* _The task_
Lines that contain the string "Hspec" are the ones to list; copy all of them from the records.

* _Collected data entries_

Lemma aimed observation policy g p :
  observation_typed observation -> policy_typed policy ->
  derive_geometry observation = Ok g ->
  select_point policy (ClickObservation.element_extents observation) (ClickGeometry.visible_bounds g) = Ok p ->
  visible_pixel observation p /\
  selected policy (ClickObservation.element_extents observation) (ClickGeometry.visible_bounds g) (Ok p).
Proof.
  intros Ht Hp Hg Hs. pose proof (derive_geometry_spec observation Ht) as Hspec. rewrite Hg in Hspec.
  destruct Hspec as ((Hve & _) & _ & Hvis & Hcov).
  assert (valid_rect (ClickObservation.element_extents observation)) as He by exact (conj (proj1 Ht) Hve).
  pose proof (select_point_spec policy _ _ Hp He Hvis) as Hsel. rewrite Hs in Hsel. split; [| done].
  apply Hcov. by eapply selected_covered.
Qed.


(** ** The theorems *)

(** C37: the correlation of an element with a window does not depend on the order in which
    the candidate windows are supplied: a permutation of them is accepted exactly when they
    are, with the same result. *)
Theorem correlation_order_independent subject candidates candidates' now limits r :
  candidates ≡ₚ candidates' ->
  correlate_accessibility_window subject candidates now limits = Ok r <->
  correlate_accessibility_window subject candidates' now limits = Ok r.
Proof.
  intros Hp. unfold correlate_accessibility_window.
  rewrite !and_then_Ok.
  split; intros ([] & Hv%validate_inputs_Ok & H); exists tt.
  - rewrite (live_in_order_canonical _ _ (admits_distinct _ _ _ _ Hv) Hp) in H.
    split; [apply validate_inputs_Ok; by rewrite <- Hp | done].
  - symmetry in Hp. rewrite (live_in_order_canonical _ _ (admits_distinct _ _ _ _ Hv) Hp) in H.
    split; [apply validate_inputs_Ok; by rewrite <- Hp | done].
Qed.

* _Answer area_
  intros Ht Hp Hg Hs. pose proof (derive_geometry_spec observation Ht) as Hspec. rewrite Hg in Hspec.
  destruct Hspec as ((Hve & _) & _ & Hvis & Hcov).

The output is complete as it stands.